У него огромные черные миндалевидные глаза, гладкая чёрная борода, обрамляющая восковое лицо, стриженые под скобку волосы. Одежда тоже выделяет его: парчовые рубашки, красные сапоги. От него всегда пахло духами...

 (Волошин)

****
Первое, что поражало в Кузмине, это странное несоответствие между его головой, фигурой и манерами.
Большая ассирийская голова с огромными древними глазами, прожившими многие века в мраморе музейного саркофага, и маленькое, худенькое, щупленькое тельце, с трудом эту ассирийскую голову носящее, и ко всему этому какая-то «жантильность» в позе и жестах, отставленный мизинчик не особенно выхоленной сухонькой ручки, держащей, как редкостный цветок, чайную чашку.
Прическа вычурная — старательные начесы на височки жиденьких волос, какие-то плоские крендельки — все придумано, обдумано и тщательно отделано.

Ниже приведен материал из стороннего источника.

Lemma unionHLL_reg isAlive d :
  hll_wf (dr_ownHLL d) → (∀ id s, dr_peers d !! id = Some s → hll_wf (ps_hll s)) →
  hll_wf (unionHLL isAlive d) ∧ ∀ i b, reg (unionHLL isAlive d) i ≤ b ↔
    0 ≤ b ∧ reg (dr_ownHLL d) i ≤ b ∧ ∀ id s, dr_peers d !! id = Some s → aliveIn isAlive id = true → reg (ps_hll s) i ≤ b.
Proof.
  intros Hown Hpeers. unfold unionHLL. set (f := λ member s u, if aliveIn isAlive member then HLLMerge (Some (ps_hll s)) u else u).
  revert Hpeers. apply (map_fold_weak_ind (λ u peers, (∀ id s, peers !! id = Some s → hll_wf (ps_hll s)) → hll_wf u ∧ ∀ i b, reg u i ≤ b ↔
    0 ≤ b ∧ reg (dr_ownHLL d) i ≤ b ∧ ∀ id s, peers !! id = Some s → aliveIn isAlive id = true → reg (ps_hll s) i ≤ b)).
  - intros _. split; [by apply HLLMerge_wf; [apply NewHLL_wf|]|]. intros i b. rewrite HLLMerge_reg by (done || apply NewHLL_wf).
    change NewHLL with (sketch []). rewrite Z.max_lub_iff, sketch_reg. split; [intros [[? _] ?]; split_and!; [done..|]; intros id s; by rewrite lookup_empty|].
    intros (? & ? & _). split; [split; [done|]; by intros ? ?%not_elem_of_nil|done].
  - intros id s m u Hid IH Hwf. destruct IH as [Hu Hreg].
    { intros id' s' Hs'. apply (Hwf id'). by rewrite lookup_insert_ne by congruence. }
    assert (hll_wf (ps_hll s)) as Hs by (apply (Hwf id); by rewrite lookup_insert_eq).
    assert (∀ i b, (∀ id' s', <[id := s]> m !! id' = Some s' → aliveIn isAlive id' = true → reg (ps_hll s') i ≤ b) ↔
      (aliveIn isAlive id = true → reg (ps_hll s) i ≤ b) ∧ ∀ id' s', m !! id' = Some s' → aliveIn isAlive id' = true → reg (ps_hll s') i ≤ b) as Hins.
    { intros i b. split.
      - intros Hall. split; [apply Hall; by rewrite lookup_insert_eq|]. intros id' s' Hs'. apply Hall. by rewrite lookup_insert_ne by congruence.
      - intros [H1 H2] id' s'. destruct (decide (id' = id)) as [->|Hne]; [rewrite lookup_insert_eq; by intros [= <-]|].
        rewrite lookup_insert_ne by done. apply H2. }
    unfold f. destruct (aliveIn isAlive id) eqn:Ea.
    + split; [by apply HLLMerge_wf|]. intros i b. rewrite HLLMerge_reg, Z.max_lub_iff, Hreg, Hins by done. intuition.
    + split; [done|]. intros i b. rewrite Hreg, Hins. intuition. done.
Qed.

(** What a fetch asks, and whom. *)

Lemma memberByID_id members id m : memberByID members id = Some m → MemberID m = id.
Proof.
  unfold memberByID. destruct (list_find _ members) as [[i mv]|] eqn:E; [|done]. intros [= <-].
  by apply list_find_Some in E as (_ & [<- _] & _).
Qed.

Lemma sink_perm graph m sorted : sink graph m sorted ≡ₚ m :: sorted.
Proof. induction sorted as [|x sorted IH]; [done|]. cbn. case_match; [rewrite IH; apply Permutation_swap|done]. Qed.

Lemma orderHolders_elem graph members ids m : m ∈ orderHoldersByLatency graph members ids ↔ ∃ id, id ∈ ids ∧ memberByID members id = Some m.
Proof.
  unfold orderHoldersByLatency. rewrite elem_of_reverse, <-list_elem_of_omap. generalize (omap (memberByID members) ids) as l. intros l.
  assert (∀ acc, fold_left (λ sorted m, sink graph m sorted) l acc ≡ₚ l ++ acc) as Hp; [|rewrite Hp; by rewrite app_nil_r].
  induction l as [|x l IH]; intros acc; [done|]. cbn [fold_left]. rewrite IH, sink_perm. by rewrite <-Permutation_middle.
Qed.

Section FetchFrom.
Context (members : list MemberView) (rpc : bytes → bytes → bytes → option FetchReplicaResponse) (ns key : bytes).

Lemma fetchFrom_finds m rec candidates :
  m ∈ candidates → (∃ r, rpc (DataAddr m) ns key = Some r ∧ fr_Found r = true ∧ fr_Record r = rec) → ∃ f, fetchFrom members rpc ns key candidates = Some f.
Proof.
  intros Hm (r & Hr & Hf & _). induction candidates as [|x candidates IH]; [by apply not_elem_of_nil in Hm|]. cbn.
  apply elem_of_cons in Hm as [<-|Hm]; [rewrite Hr, Hf; by eexists|]. repeat case_match; eauto.
Qed.

Lemma fetchAlternates_sound alts f :
  fetchAlternates members rpc ns key alts = Some f →
  ∃ m, memberByID members (fe_Source f) = Some m ∧ ∃ r, rpc (DataAddr m) ns key = Some r ∧ fr_Found r = true ∧ fr_Record r = fe_Record f.
Proof.
  induction alts as [|alt alts IH]; [done|]. cbn. destruct (memberByID members alt) as [am|] eqn:Em; [|done].
  destruct (rpc (DataAddr am) ns key) as [r|] eqn:Er; [|done]. destruct (fr_Found r) eqn:Ef; [|done]. intros [= <-]. exists am.
  cbn [fe_Source fe_Record]. rewrite (memberByID_id _ _ _ Em). eauto.
Qed.

Lemma fetchFrom_sound candidates f :
  fetchFrom members rpc ns key candidates = Some f → (∀ m, m ∈ candidates → memberByID members (MemberID m) = Some m) →
  ∃ m, memberByID members (fe_Source f) = Some m ∧ ∃ r, rpc (DataAddr m) ns key = Some r ∧ fr_Found r = true ∧ fr_Record r = fe_Record f.
Proof.
  intros Hf Hc. induction candidates as [|x candidates IH]; [done|]. cbn in Hf.
  assert (∀ m, m ∈ candidates → memberByID members (MemberID m) = Some m) as Hc' by (intros m Hm; apply Hc; by right).
  destruct (rpc (DataAddr x) ns key) as [r|] eqn:Er; [|by apply IH]. destruct (fr_Found r) eqn:Ef.
  - injection Hf as <-. exists x. cbn [fe_Source fe_Record]. split; [apply Hc; by left|eauto].
  - destruct (fetchAlternates _ _ _ _ _) as [f'|] eqn:Ea; [|by apply IH]. injection Hf as <-. by eapply fetchAlternates_sound.
Qed.

End FetchFrom.

Section Gossip.
(** What each node came to hold, at strictly increasing times. *)
Context (ops : bytes → list heldOp) (self : bytes) (Htimes : ∀ id, StronglySorted Z.lt (0 :: (snd <$> ops id))).

(** The directory of node [id] after the first [n] keys. *)
Definition dirAt (id : bytes) (n : nat) : Directory := announcing id (take n (ops id)).

(** The directory of [self] after it learned the summaries [anns]: node, number of keys. *)
Definition learned (anns : list (bytes * nat)) : Directory :=
  fold_left (λ d a, ApplyPeerSummary (OwnSummary (dirAt a.1 a.2)) d) anns (announcing self (ops self)).

Lemma gen_mono id (n m : nat) : (n ≤ length (ops id))%nat → (m ≤ length (ops id))%nat → dr_ownGen (dirAt id n) ≤ dr_ownGen (dirAt id m) ↔ (n ≤ m)%nat.
Proof.
  intros Hn Hm. unfold dirAt. rewrite !(an_gen _ _ _ (announcing_ok _ _)).
  assert (∀ p, (p ≤ length (ops id))%nat → (0 :: (snd <$> ops id)) !! p = Some (default 0 (snd <$> list.last (take p (ops id))))) as Hp.
  { intros [|p] Hp; [done|]. transitivity ((snd <$> ops id) !! p); [done|]. rewrite list_lookup_fmap.
    destruct (lookup_lt_is_Some_2 (ops id) p ltac:(lia)) as [x Hx]. rewrite last_lookup, length_take, Nat.min_l by lia. cbn [Nat.pred].
    rewrite lookup_take_lt by lia. by rewrite Hx. }
  pose proof (Hp n Hn) as En. pose proof (Hp m Hm) as Em. set (tn := default 0 _) in *. set (tm := default 0 (_ <$> list.last (take m _))) in *.
  specialize (Htimes id). split; [intros Hle|intros Hle].
  - destruct (decide (n ≤ m)%nat) as [|Hgt]; [done|]. pose proof (sorted_lookup _ _ _ _ _ Htimes Em En ltac:(lia)). lia.
  - destruct (decide (n = m)) as [->|Hne]; [done|].
    pose proof (sorted_lookup _ _ _ _ _ Htimes En Em ltac:(lia)). lia.
Qed.

(** A peer is known by the longest history it announced. *)
Record knows (anns : list (bytes * nat)) (d : Directory) : Prop := {
  kn_self : dr_self d = self;
  kn_own : dr_ownHLL d = sketch (opKey <$> ops self);
  kn_from id s : dr_peers d !! id = Some s → (id ≠ [] ∧ id ≠ self) ∧
    ∃ n, (id, n) ∈ anns ∧ s = parsed (dirAt id n) ∧ ∀ n', (id, n') ∈ anns → (n' ≤ n)%nat;
  kn_to id n : (id, n) ∈ anns → id ≠ [] → id ≠ self → is_Some (dr_peers d !! id);
}.

Lemma learned_snoc anns id n :
  learned (anns ++ [(id, n)]) =
    let d := learned anns in
    if bool_decide (id = []) || bool_decide (id = dr_self d) then d
    else if match dr_peers d !! id with Some cur => dr_ownGen (dirAt id n) <=? ps_generated cur | None => false end then d
    else mkDirectory (dr_self d) (dr_own d) (dr_ownHLL d) (dr_ownNS d) (dr_ownGen d) (<[id := parsed (dirAt id n)]> (dr_peers d)) (dr_changed d).
Proof.
  unfold learned. rewrite fold_left_app. cbn [fold_left fst snd]. fold (learned anns). unfold ApplyPeerSummary.
  pose proof (parse_summary id (take n (ops id))) as Ep. fold (dirAt id n) in Ep. cbv zeta in Ep. rewrite Ep.
  cbn [OwnSummary hs_MemberID hs_GeneratedAtUnixMs]. by rewrite (an_self _ _ _ (announcing_ok id (take n (ops id)) : announced _ _ (dirAt id n))).
Qed.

Губы слегка подкрашены, щеки откровенно нарумянены.
Его можно было без стеснения разглядывать, просто как какое-то произведение чьей-то выдумки. Было сознание, что все это для того и сделано, чтобы люди смотрели, любовались и удивлялись. Иначе какой смысл был бы в таком рукоделии?
И представьте себе, что все это вместе взятое было очаровательно.

***
О Кузмине говорили, что он кривляется, ломается, жеманничает.
В начале салонной его карьеры можно было подумать, что ломается он, вероятно, просто от смущения. Но потом, так как манера его не изменилась, уже стало ясно, что это не смущение, а манера обдуманная, которая так ясно всеми одобряется, что исправлять ее было бы непрактично. Но заикался и шепелявил он уже вполне искренне.

***
Кузмин никогда не бывал один. У него была своя свита — все начинающие поэты, молодые, почти мальчики, целая беспокойная стайка, и все, или почти все, почему-то Юрочки.

***
Кузмин пел без голоса, заикался в словах и заикался пальцами на клавишах.